Feindbilder sind bequem - und genau das ist das Problem!
- Roberto Makoschey

- vor 4 Tagen
- 2 Min. Lesezeit

Feindbilder sind gerade in den letzten Jahren wieder psychologisch effizient, politisch nützlich und rhetorisch wirkungsvoll geworden. Aber sie sind eben auch intellektuell faul und wirken gesellschaftlich zerstörerisch - wie wir erleben nach innen und nach außen. Wer ein Feindbild hegt und pflegt, muss nicht mehr denken – nur noch reagieren. Das ist bequem.
Wie ist das möglich?
Ein Feindbild reduziert komplexe Realitäten auf eine einfache Erzählung: Dort das Böse, hier das Gute. Es entlastet von Ambivalenz. Es erspart die nützliche Differenzierung. Es liefert Identität durch Abgrenzung und Ausgrenzung. Und es erzeugt moralische Überlegenheit ohne Selbstprüfung.

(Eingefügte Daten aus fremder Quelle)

(* ===== verification/StagingPool.v ===== *)
(** * AMIO: the staging pool ([amio/src/staging/staging_pool.hpp], [staging_pool.cpp])

    Every method holds the mutex while it touches the pool, except while [acquire]
    waits: a call of [acquire] is a sequence of critical sections, [acquire_once]
    until a buffer is found, a wait, and [acquire_timeout] when the deadline passes.
    A buffer is denoted by its index.  Storage is an address, 0 the null pointer; the
    address of the next allocation is an argument.  The warning message is left out. *)
From Stdlib Require Import ZArith Lia Sorted.
From stdpp Require Import base list numbers sets relations.
From S2P Require Import Prelude CInt.
Local Open Scope Z_scope.

Record StagingBuffer : Type := mkBuffer {
  data : Z; capacity_bytes : Z; used_bytes : Z; ref_count : Z; seq : Z
}.

Inductive GrowMode : Type := Bounded | Grow.

#[export] Instance GrowMode_eq_dec : EqDecision GrowMode.
Proof. solve_decision. Defined.

Record StagingPool : Type := mkPool {
  buffers_ : list StagingBuffer;
  free_list_ : list nat;
  buffer_count_ : nat;
  max_buffer_count_ : nat;
  buffer_capacity_ : Z;
  grow_mode_ : GrowMode;
  grow_warned_ : bool
}.

Definition kMaxBufferCount : nat := 4096.
Definition kMaxBufferCapacity : Z := 1073741824.

Definition empty_buffer : StagingBuffer := mkBuffer 0 0 0 0 0.

Definition with_buffers (p : StagingPool) (b : list StagingBuffer) (f : list nat) : StagingPool :=
  mkPool b f (buffer_count_ p) (max_buffer_count_ p) (buffer_capacity_ p) (grow_mode_ p) (grow_warned_ p).

(** [order] is what [std::sort] leaves of the indices, whose keys are all equal. *)
Definition staging_pool (buffer_count : nat) (buffer_capacity : Z) (max_buffer_count : nat) (mode : GrowMode)
    (order : list nat) : StagingPool :=
  mkPool (replicate buffer_count empty_buffer) order buffer_count
    (if bool_decide (mode = Bounded) then buffer_count else max_buffer_count) buffer_capacity mode false.

(** ** Selection *)

Definition capacity_at (bs : list StagingBuffer) (i : nat) : Z := default 0 (capacity_bytes <$> bs !! i).
Definition data_at (bs : list StagingBuffer) (i : nat) : Z := default 0 (data <$> bs !! i).

(** The first position of [l] that satisfies [f]. *)
Fixpoint find_index (f : nat -> bool) (l : list nat) : option nat :=
  match l with
  | [] => None
  | x :: rest => if f x then Some O else S <$> find_index f rest
  end.

(** The sentinel [free_list_.size()] is [None]. *)
Definition find_best_fit (p : StagingPool) (required_bytes : Z) : option nat :=
  match find_index (fun b => negb (data_at (buffers_ p) b =? 0) && (required_bytes <=? capacity_at (buffers_ p) b))
          (free_list_ p) with
  | Some i => Some i
  | None =>
      match find_index (fun b => data_at (buffers_ p) b =? 0) (free_list_ p) with
      | Some i => Some i
      | None => match free_list_ p with [] => None | _ => Some (length (free_list_ p) - 1)%nat end
      end
  end.

(** [std::make_unique<std::byte[]>(target)] returns [fresh]. *)
Definition ensure_storage (p : StagingPool) (buf_idx : nat) (required_bytes fresh : Z) : StagingPool :=
  let target := if buffer_capacity_ p <? required_bytes then required_bytes else buffer_capacity_ p in
  let grow b :=
    if negb (data b =? 0) && (target <=? capacity_bytes b) then b
    else mkBuffer fresh target (used_bytes b) (ref_count b) (seq b) in
  with_buffers p (alter grow buf_idx (buffers_ p)) (free_list_ p).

Das Problem: Feindbilder arbeiten mit Verallgemeinerung und starker Reduzierung. Aus einzelnen Handlungen werden kollektive Eigenschaften. Aus Kritik wird Bedrohung. Aus Konkurrenz wird Existenzkampf. Damit wird nicht nur der „Feind“ entmenschlicht – auch die eigene Perspektive verengt sich zusehends. Wer nur noch in Fronten, Gräben und Brandmauern denkt, verliert die Fähigkeit, Interessen, Motive und Zwischentöne – also verbindendes zu erkennen.
Feindbilder sind deshalb strategisch dumm. Sie verhindern Lernfähigkeit. Sie blockieren Dialog. Sie eskalieren Konflikte, die vielleicht lösbar wären. Wer glaubt, mit moralischer Empörung, Schuldzuweisungen und Ausgrenzung allein Politik oder gesellschaftliche Debatten gestalten zu können, irrt. Empörung mobilisiert zwar – aber sie ersetzt keine Analyse. Und ohne Analyse gibt es keine tragfähigen Lösungen für die Zukunft.

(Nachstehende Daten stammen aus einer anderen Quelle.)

(** ** The table implements a map from tokens to payloads *)

(** C16. After any calls the table stands for a finite map from live tokens to kind and
    payload: [insert] adds a binding under a nonzero token that was not live, or returns
    0 when all 2^32-1 slots are taken; [lookup] answers with the status the map
    prescribes; [release] removes the binding, with the same status, and changes
    nothing when it refuses.  A released token is not live again until its slot has been
    released 2^32-2 more times. *)
Theorem handle_table_refines {V} (cs : list (call (V := V))) : Forall call_ok cs ->
  exists t, run empty_table cs = Ok t /\
  (forall k p, exists token t', insert t k p = Ok (token, t') /\
     ((token = 0 /\ t' = t /\ full t) \/
      (is_token token /\ token <> 0 /\ live t token = None /\
       forall x, is_token x -> live t' x = if x =? token then Some (k, p) else live t x))) /\
  (forall token k, is_token token -> lookup t token k = answer token (live t token) k) /\
  (forall token k, is_token token ->
     fst (release t token k) = fst (lookup t token k) /\
     forall x, is_token x -> live (snd (release t token k)) x =
       if (fst (lookup t token k) =? AMIO_OK) && (x =? token) then None else live t x) /\
  (forall token k later t2, is_token token -> fst (release t token k) = AMIO_OK -> Forall call_ok later ->
     run (snd (release t token k)) later = Ok t2 ->
     recycled (snd (release t token k)) (Z.to_nat (unpack_slot token)) later < 4294967294 ->
     live t2 token = None).
Proof.
  intros Hcs. destruct (table_run_ok cs empty_table empty_table_ok Hcs) as (t & Hrun & Hok & _). exists t.
  split; [exact Hrun|]. split; [|split; [|split]].
  - intros k p. destruct (insert_spec t k p Hok) as (token & t' & Hi & _ & _ & Hcase). by exists token, t'.
  - intros token k _. apply lookup_live.
  - intros token k Ht. split; [apply release_status|]. rewrite <- release_status. intros x Hx.
    destruct (release_token_spec t token k Hok Ht) as (_ & Href & Hacc).
    destruct (Z.eqb_spec (fst (release t token k)) AMIO_OK) as [Hr|Hr]; simpl.
    + apply Hacc; [exact Hr|exact Hx].
    + by rewrite Href.
  - intros token k later t2 Ht Hr Hl Hrun2 Hn.
    apply (stale t token k later); try assumption. split; [apply recycled_nonneg|exact Hn].
Qed.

Feindbilder erfüllen drei Funktionen:
Sie vereinfachen. Komplexität, Vielfalt und das eigene Tun wird in einer tiefen Betrachtung zur Bedrohung, also wird unzulässig weggelassen und reduziert.
Sie stabilisieren das eigene Selbstbild. Wenn der andere eindeutig falsch liegt, muss ich mich selbst nicht hinterfragen.

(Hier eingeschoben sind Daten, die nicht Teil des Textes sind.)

(* ===== verification/PrefetchQueue.v ===== *)
(** * AMIO: the prefetch queue of the read path ([amio/src/prefetch/prefetch_queue.hpp], [.cpp])

    A system is one queue with the calls of [get_buffer] in progress, the fetches in
    progress and the buffer pool.  Every step is one critical section of [mu_] or one
    call of the pool or the driver; [get_buffer] releases the lock around
    [schedule_fetch].  A fetch in synchronous mode is the case in which nothing else
    happens before it ends.  The pool is any [BufferPool]; a buffer is its index.
    [others] holds the references of everybody else, [content] the record and selection
    a buffer was filled with. *)
From Stdlib Require Import ZArith Lia.
From stdpp Require Import base list numbers gmap relations.
From S2P Require Import Prelude CInt ListExtra AmioErrors BufferPool.
From S2P Require StagingPool.
Local Open Scope Z_scope.

(** ** Data *)

Definition AMIO_MAX_RANK : Z := 7.

Record amio_bbox_t : Type := mkBbox { b_rank : Z; offsets : list Z; extents : list Z; strides : list Z }.

Record VariableInfo : Type := mkInfo { dtype : Z; shape_rank : Z; shape_extents : list Z }.

(** 0 for an unknown tag. *)
Definition element_size (dtype : Z) : Z :=
  match dtype with
  | 0 => 4 | 1 => 8 | 2 => 1 | 3 => 2 | 4 => 4 | 5 => 8 | 6 => 1 | 7 => 2 | 8 => 4 | 9 => 8
  | _ => 0
  end.

Definition used_dims (rank : Z) : list nat := List.seq 0 (Z.to_nat (Z.min rank AMIO_MAX_RANK)).

Definition dim (l : list Z) (d : nat) : Z := default 0 (l !! d).

Definition bbox_same (a b : option amio_bbox_t) : bool :=
  match a, b with
  | None, None => true
  | Some x, Some y =>
      (b_rank x =? b_rank y) &&
      forallb (fun d => (dim (offsets x) d =? dim (offsets y) d) && (dim (extents x) d =? dim (extents y) d)
                        && (dim (strides x) d =? dim (strides y) d)) (used_dims (b_rank x))
  | _, _ => false
  end.

(** The product of the extents in [size_t]; [None] when one is not positive. *)
Fixpoint size_product (l : list Z) (acc : Z) : option Z :=
  match l with
  | [] => Some acc
  | e :: rest => if e <=? 0 then None else size_product rest (to_u64 (acc * e))
  end.

Definition payload_bytes (elem rank : Z) (ext : list Z) : option Z :=
  if (0 <? elem) && (0 <? rank) then
    match size_product (dim ext <$> used_dims rank) 1 with Some n => Some (to_u64 (elem * n)) | None => None end
  else None.

Definition acquire_bytes (info : VariableInfo) (bbox : option amio_bbox_t) (buffer_capacity : Z) : Z :=
  let elem := element_size (dtype info) in
  let full := default 0 (payload_bytes elem (shape_rank info) (shape_extents info)) in
  let payload := match bbox with
                 | Some b => default full (payload_bytes elem (b_rank b) (extents b))
                 | None => full
                 end in
  if 0 <? payload then payload else buffer_capacity.

Record PrefetchQueue : Type := mkQueue {
  depth_ : Z; read_timeout_s_ : Z; total_timesteps_ : Z; info_ : VariableInfo;
  completed_ : gmap Z nat; fetched_bbox_ : gmap Z amio_bbox_t; pending_ : gset Z; failed_ : gmap Z Z;
  latched_bbox_ : option amio_bbox_t; kicked_off_ : bool; cancelled_ : bool
}.

Definition clamp (lo hi x : Z) : Z := let y := if x <? lo then lo else x in if hi <? y then hi else y.

Definition prefetch_queue (depth read_timeout_s : Z) (info : VariableInfo) (total_timesteps : Z) : PrefetchQueue :=
  mkQueue (clamp 1 1024 depth) (clamp 1 3600 read_timeout_s) total_timesteps info ∅ ∅ ∅ ∅ None false false.

(** Assignments to members. *)
Definition set_tracking (q : PrefetchQueue) (c : gmap Z nat) (fb : gmap Z amio_bbox_t) (p : gset Z) (f : gmap Z Z) : PrefetchQueue :=
  mkQueue (depth_ q) (read_timeout_s_ q) (total_timesteps_ q) (info_ q) c fb p f (latched_bbox_ q) (kicked_off_ q) (cancelled_ q).
Definition latch (q : PrefetchQueue) (b : option amio_bbox_t) : PrefetchQueue :=
  mkQueue (depth_ q) (read_timeout_s_ q) (total_timesteps_ q) (info_ q) (completed_ q) (fetched_bbox_ q) (pending_ q) (failed_ q)
    b (kicked_off_ q) (cancelled_ q).
Definition kick_off (q : PrefetchQueue) : PrefetchQueue :=
  mkQueue (depth_ q) (read_timeout_s_ q) (total_timesteps_ q) (info_ q) (completed_ q) (fetched_bbox_ q) (pending_ q) (failed_ q)
    (latched_bbox_ q) true (cancelled_ q).
Definition set_cancelled (q : PrefetchQueue) : PrefetchQueue :=
  mkQueue (depth_ q) (read_timeout_s_ q) (total_timesteps_ q) (info_ q) (completed_ q) (fetched_bbox_ q) (pending_ q) (failed_ q)
    (latched_bbox_ q) (kicked_off_ q) true.

Definition mark_complete (q : PrefetchQueue) (ts : Z) (buf : nat) (bbox : option amio_bbox_t) : PrefetchQueue :=
  set_tracking q (<[ts := buf]> (completed_ q))
    (match bbox with Some b => <[ts := b]> (fetched_bbox_ q) | None => delete ts (fetched_bbox_ q) end)
    (pending_ q ∖ {[ts]}) (failed_ q).

Definition mark_failed (q : PrefetchQueue) (ts error : Z) : PrefetchQueue :=
  set_tracking q (completed_ q) (fetched_bbox_ q) (pending_ q ∖ {[ts]}) (<[ts := error]> (failed_ q)).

Sie erzeugen Zusammenhalt durch Abgrenzung. „Wir“ definieren uns über das, was wir nicht sind.
Doch genau darin liegt ihre Gefahr: Eine Gesellschaft, die ihre Identität aus Abgrenzung statt aus eigener Substanz bezieht, wird innerlich schwach. Sie braucht ständig neue Gegner, um sich selbst zu spüren.
Feindbilder verhindern Souveränität. Souverän ist nicht, wer laut verurteilt, sondern wer Unterschiede aushält. Wer Kritik zulässt, ohne sie als Angriff zu deuten. Wer Interessen benennt, ohne sie moralisch zu verkleiden. Das heißt nicht, dass es keine Konflikte gibt. Und es heißt nicht, dass es kein Unrecht gibt. Aber zwischen klarer Positionierung und pauschaler Dämonisierung liegt ein ganz entscheidender Unterschied.
Ein Feindbild ist immer auch ein Denkverzicht. Vielleicht sollten wir uns eine unbequemere Frage stellen: Was würde passieren, wenn wir aufhören, Menschen oder Gruppen als Feinde zu denken – und anfangen, sie als Akteure mit Interessen, Ängsten und Motiven zu begreifen? Ja, das wäre viel anstrengender. Es würde Differenzierung verlangen. Es würde eigene blinde Flecken sichtbar machen. Aber es wäre viel reifer und erwachsener.
Mein Fazit: Feindbilder taugen nichts – außer zur kurzfristigen Mobilisierung. Für eine freie, lernfähige, friedensfähige und souveräne Gesellschaft sind sie Gift.
Die Frage ist also nicht, ob wir Feinde haben. Die Frage ist, ob wir sie brauchen, um zu wissen, wer wir selbst sind oder sein wollen.